Exercise data:
------------

(* ===== verification/Invalidator.v ===== *)
(** The registry of invalidation predicates (src/sync/invalidator.rs): the
    predicates of [invalidate_entries_if] and the scan that retires them.  The
    part of the scan that removes entries from the cache is in Inner.v, with the
    cache it works on.

    The registry is a map from predicate ids; its iteration order (that of the
    hash table) does not matter to [do_apply_predicates], which asks whether any
    predicate holds. *)
From S2P Require Import Prelude Common Time.

Record Predicate (K V : Type) := mkPredicate {
  pred_id : string;
  pred_f : K -> V -> bool;
  registered_at : Instant
}.
Arguments mkPredicate {K V} _ _ _.
Arguments pred_id {K V} _.
Arguments pred_f {K V} _ _ _.
Arguments registered_at {K V} _.

Record Invalidator (K V : Type) := mkInvalidator {
  predicates : gmap string (Predicate K V);
  inv_is_empty : bool;
  scan_context : list (Predicate K V)
}.
Arguments mkInvalidator {K V} _ _ _.
Arguments predicates {K V} _.
Arguments inv_is_empty {K V} _.
Arguments scan_context {K V} _.

Record KeyDateLite (K : Type) := mkKeyDateLite { kdl_key : K; kdl_hash : Z; kdl_timestamp : Instant }.
Arguments mkKeyDateLite {K} _ _ _.
Arguments kdl_key {K} _.
Arguments kdl_hash {K} _.
Arguments kdl_timestamp {K} _.

Definition new_invalidator {K V} : Invalidator K V := mkInvalidator ∅ true [].

Section ops.
Context {K V : Type}.
Implicit Types (inv : Invalidator K V) (p : Predicate K V).

Definition is_applicable p (last_modified : Instant) : bool := last_modified <=? registered_at p.

Definition do_apply_predicates (ps : list (Predicate K V)) (key : K) (v : V) (ts : Instant) : bool :=
  existsb (fun p => is_applicable p ts && pred_f p key v) ps.

Definition pred_values inv : list (Predicate K V) := (map_to_list (predicates inv)).*2.

Definition map_is_empty (m : gmap string (Predicate K V)) : bool := (size m =? 0)%nat.

(** Removing predicates and, when none is left, raising the flag. *)
Definition remove_ids inv (ids : list string) : Invalidator K V :=
  let m := foldl (fun m id => delete id m) (predicates inv) ids in
  mkInvalidator m (map_is_empty m || inv_is_empty inv) (scan_context inv).

Definition remove_predicates_registered_before inv (ts : Instant) : Invalidator K V :=
  remove_ids inv (map fst (List.filter (fun '(_, p) => registered_at p <=? ts) (map_to_list (predicates inv)))).

Definition remove_predicates inv (ps : list (Predicate K V)) : Invalidator K V :=
  remove_ids inv (map pred_id ps).

Definition MAX_RETRY : nat := 1000.

(** [uuid n] is the id the [n]-th try draws. *)
Fixpoint register_loop (fuel : nat) (tries : nat) (uuid : nat -> string) inv (f : K -> V -> bool) (at_ : Instant)
    : res (Invalidator K V * string) :=
  match fuel with
  | O => Fail AssertFailed
  | S fuel' =>
      let id := uuid tries in
      if bool_decide (is_Some (predicates inv !! id)) then register_loop fuel' (S tries) uuid inv f at_
      else Ok (mkInvalidator (<[id := mkPredicate id f at_]> (predicates inv)) false (scan_context inv), id)
  end.
Definition register_predicate (uuid : nat -> string) inv (f : K -> V -> bool) (at_ : Instant)
    : res (Invalidator K V * string) :=
  register_loop MAX_RETRY 0 uuid inv f at_.

Definition remove_finished_predicates inv (is_truncated : bool) (newest_timestamp : option Instant)
    : res (Invalidator K V) :=
  if is_truncated then
    match newest_timestamp with
    | Some ts =>
        let active := List.filter (fun p => is_applicable p ts) (scan_context inv) in
        let finished := List.filter (fun p => negb (is_applicable p ts)) (scan_context inv) in
        let inv := remove_predicates inv finished in
        Ok (mkInvalidator (predicates inv) (inv_is_empty inv) active)
    | None => Fail Unreachable
    end
  else
    let inv := remove_predicates inv (scan_context inv) in
    Ok (mkInvalidator (predicates inv) (inv_is_empty inv) []).

(** ** The flag tells whether the registry is empty *)

Definition inv_wf inv : Prop := inv_is_empty inv = true <-> predicates inv = ∅.

Lemma map_is_empty_spec (m : gmap string (Predicate K V)) : map_is_empty m = true <-> m = ∅.
Proof. unfold map_is_empty. rewrite Nat.eqb_eq. split; [apply map_size_empty_inv|intros ->; apply map_size_empty]. Qed.

Lemma foldl_delete_empty (m : gmap string (Predicate K V)) ids :
  m = ∅ -> foldl (fun m id => delete id m) m ids = ∅.
Proof. intros ->. induction ids as [|i ids IH]; [done|]. cbn. by rewrite delete_empty. Qed.

Lemma remove_ids_wf inv ids : inv_wf inv -> inv_wf (remove_ids inv ids).
Proof.
  unfold inv_wf, remove_ids. cbn. intros H. rewrite orb_true_iff, map_is_empty_spec, H.
  split; [intros [E|E]; [done|by apply foldl_delete_empty]|by left].
Qed.

Lemma new_invalidator_wf : inv_wf (@new_invalidator K V).
Proof. done. Qed.

(** Registering with [fuel] tries left, [tries] made. *)
Lemma register_loop_outcome uuid inv f at_ : forall fuel tries,
  match register_loop fuel tries uuid inv f at_ with
  | Fail e => e = AssertFailed /\ forall j, (tries <= j < tries + fuel)%nat -> is_Some (predicates inv !! uuid j)
  | Ok (inv', id) => exists n, (tries <= n < tries + fuel)%nat /\ id = uuid n /\ predicates inv !! id = None /\
      (forall j, (tries <= j < n)%nat -> is_Some (predicates inv !! uuid j)) /\
      predicates inv' = <[id := mkPredicate id f at_]> (predicates inv) /\ inv_is_empty inv' = false
  end.
Proof.
  induction fuel as [|fuel IH]; intros tries; cbn [register_loop]; cbv zeta; [split; [done|lia]|].
  case_bool_decide as Hd.
  - specialize (IH (S tries)). destruct (register_loop fuel (S tries) uuid inv f at_) as [[inv' id]|e].
    + destruct IH as (n & Hn & -> & Hfree & Htaken & Hi). exists n. split; [lia|]. split; [done|]. split; [done|]. split; [|done].
      intros j Hj. destruct (decide (j = tries)) as [->|]; [done|]. apply Htaken. lia.
    + destruct IH as [-> Htaken]. split; [done|]. intros j Hj. destruct (decide (j = tries)) as [->|]; [done|]. apply Htaken. lia.
  - exists tries. split; [lia|]. split; [done|]. split; [by apply eq_None_not_Some|]. split; [lia|done].
Qed.

(** Registering a predicate panics exactly when the first 1,000 identifiers it
    draws are all in use; otherwise it registers the predicate under the first
    free one, keeps the others, and lowers the flag that lets lookups skip the
    predicates. *)
Theorem register_predicate_outcome uuid inv f at_ :
  match register_predicate uuid inv f at_ with
  | Fail e => e = AssertFailed /\ forall j, (j < 1000)%nat -> is_Some (predicates inv !! uuid j)
  | Ok (inv', id) => exists n, (n < 1000)%nat /\ id = uuid n /\ predicates inv !! id = None /\
      (forall j, (j < n)%nat -> is_Some (predicates inv !! uuid j)) /\
      predicates inv' = <[id := mkPredicate id f at_]> (predicates inv) /\ inv_is_empty inv' = false
  end.
Proof.
  pose proof (register_loop_outcome uuid inv f at_ MAX_RETRY 0) as Ho. unfold register_predicate.
  destruct (register_loop MAX_RETRY 0 uuid inv f at_) as [[inv' id]|e].
  - destruct Ho as (n & Hn & -> & Hfree & Htaken & Hi). exists n. unfold MAX_RETRY in Hn. split; [lia|]. split; [done|]. split; [done|].
    split; [|done]. intros j Hj. apply Htaken. lia.
  - destruct Ho as [-> Ho]. split; [done|]. intros j Hj. apply Ho. unfold MAX_RETRY. lia.
Qed.

Lemma register_predicate_wf uuid inv f at_ inv' id :
  register_predicate uuid inv f at_ = Ok (inv', id) ->
  inv_wf inv' /\ predicates inv !! id = None /\
  predicates inv' = <[id := mkPredicate id f at_]> (predicates inv).
Proof.
  unfold register_predicate. generalize 0%nat. induction MAX_RETRY as [|n IH]; intros tries; cbn; [done|].
  case_bool_decide as E; [apply IH|]. intros [= <- <-]. cbn. split.
  - split; [done|]. cbn. intros Hx. by apply insert_non_empty in Hx.
  - split; [by apply eq_None_not_Some|done].
Qed.

Lemma remove_finished_wf inv b ts inv' :
  inv_wf inv -> remove_finished_predicates inv b ts = Ok inv' -> inv_wf inv'.
Proof.
  unfold remove_finished_predicates. intros H E.
  destruct b; [destruct ts; [|done]|]; injection E as <-; apply (remove_ids_wf _ _ H).
Qed.
End ops.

------------

Description of the task:
Each line from the one that includes "case_bool_decide as E;" down to the close of the records above is to be given again exactly, and no other line is to appear.

Exercise output:
  case_bool_decide as E; [apply IH|]. intros [= <- <-]. cbn. split.
  - split; [done|]. cbn. intros Hx. by apply insert_non_empty in Hx.
  - split; [by apply eq_None_not_Some|done].
Qed.

Lemma remove_finished_wf inv b ts inv' :
  inv_wf inv -> remove_finished_predicates inv b ts = Ok inv' -> inv_wf inv'.
Proof.
  unfold remove_finished_predicates. intros H E.
  destruct b; [destruct ts; [|done]|]; injection E as <-; apply (remove_ids_wf _ _ H).
Qed.
End ops.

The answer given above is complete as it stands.